Three-layer AI code migration model: deterministic AST rewrites, AI judgment layer, and human-reviewed business-critical logic — The migration stack: mechanical transforms run first, AI agents handle ambiguity, humans guard business-critical logic.

Tool status notes:
Python 2to3 / lib2to3: Removed in Python 3.13 (deprecated in 3.11), per Python Docs. Do not build a migration on it — it no longer ships with modern Python. Use LibCST or parso, or an AI assistant working against an equivalence contract.
jscodeshift: No active maintainers at Meta and a large open-issue backlog; the Codemod team now drives it, with ast-grep (jssg) emerging as the modern successor. Usable, but don’t expect upstream fixes — keep your own validation around it.

Common Pitfalls

What You Did	Why AI Failed	The Fix
Pointed an AI at the whole repo: “convert to Java”	Too many concerns; it optimized for compiling, not behavior	Sort into mechanical / idiomatic / business-critical first
Didn’t specify the source version	AI assumed a modern dialect; legacy quirks got dropped	State exact versions on both sides of the migration
Trusted “it compiles” as done	Compilation proves syntax, not equivalence	Run characterization tests on real production inputs
Reached for 2to3 on Python	The tool was removed in Python 3.13	Use LibCST or parso, or an AI assistant with a contract
Shipped a React class-to-hooks codemod output	Codemods can’t untangle complex lifecycle or `this` logic	Treat the output as a draft; review state and effects by hand

Pro Tip

The most reusable artifact from any migration isn’t the new code — it’s the characterization test suite you build to prove equivalence. Write the golden-master tests against the legacy system before you migrate a line. They become your oracle for every tool you try, deterministic or AI, and they outlive the migration: the next time someone touches that code, the tests already define what “correct” means.

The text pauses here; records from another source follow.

(** * Contract OCR service: text recovery chain and structured field extractor

    A shallow embedding of [functions-python/main.py] ([OCRService]):
    the PDF text recovery chain, the Vision API adapter and the five
    pattern-based extraction passes, with the properties of the
    specification stated over them. *)

From Stdlib Require Import String Ascii.
From Stdlib Require Import List NArith ZArith QArith Arith Bool Lia.
From Stdlib Require Import Permutation Sorted.
From Stdlib Require Import Lqa.
Import ListNotations.

Close Scope Q_scope.
Open Scope nat_scope.
Set Implicit Arguments.

(** ** Python strings

    A Python [str] is a sequence of Unicode code points; [len], slicing and
    [match.start()] all count code points. *)

Abbreviation char := N.
Abbreviation pystr := (list char).

Module Utf8.
(** Source literals are written as UTF-8 byte strings and decoded to code
    points once, when the constant is defined. *)
Fixpoint decode (need : nat) (acc : N) (bs : list N) : pystr :=
  match bs with
  | [] => []
  | b :: bs' =>
    match need with
    | O =>
      if (b <? 0x80)%N then b :: decode 0 0%N bs'
      else if (b <? 0xE0)%N then decode 1 (b - 0xC0)%N bs'
      else if (b <? 0xF0)%N then decode 2 (b - 0xE0)%N bs'
      else decode 3 (b - 0xF0)%N bs'
    | S n =>
      let acc' := (acc * 64 + (b - 0x80))%N in
      match n with
      | O => acc' :: decode 0 0%N bs'
      | _ => decode n acc' bs'
      end
    end
  end.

Frequently Asked Questions

Q: How to use AI to translate code from one programming language to another? A: Pin the source and target versions, then split the job — a deterministic AST tool handles mechanical syntax, an AI agent handles idiomatic restructuring, and a human verifies business logic. One watch-out the steps above skip: type systems rarely map one-to-one, so specify how unsupported types should be represented (a Python arbitrary-precision int in a fixed-width target) before the AI guesses for you.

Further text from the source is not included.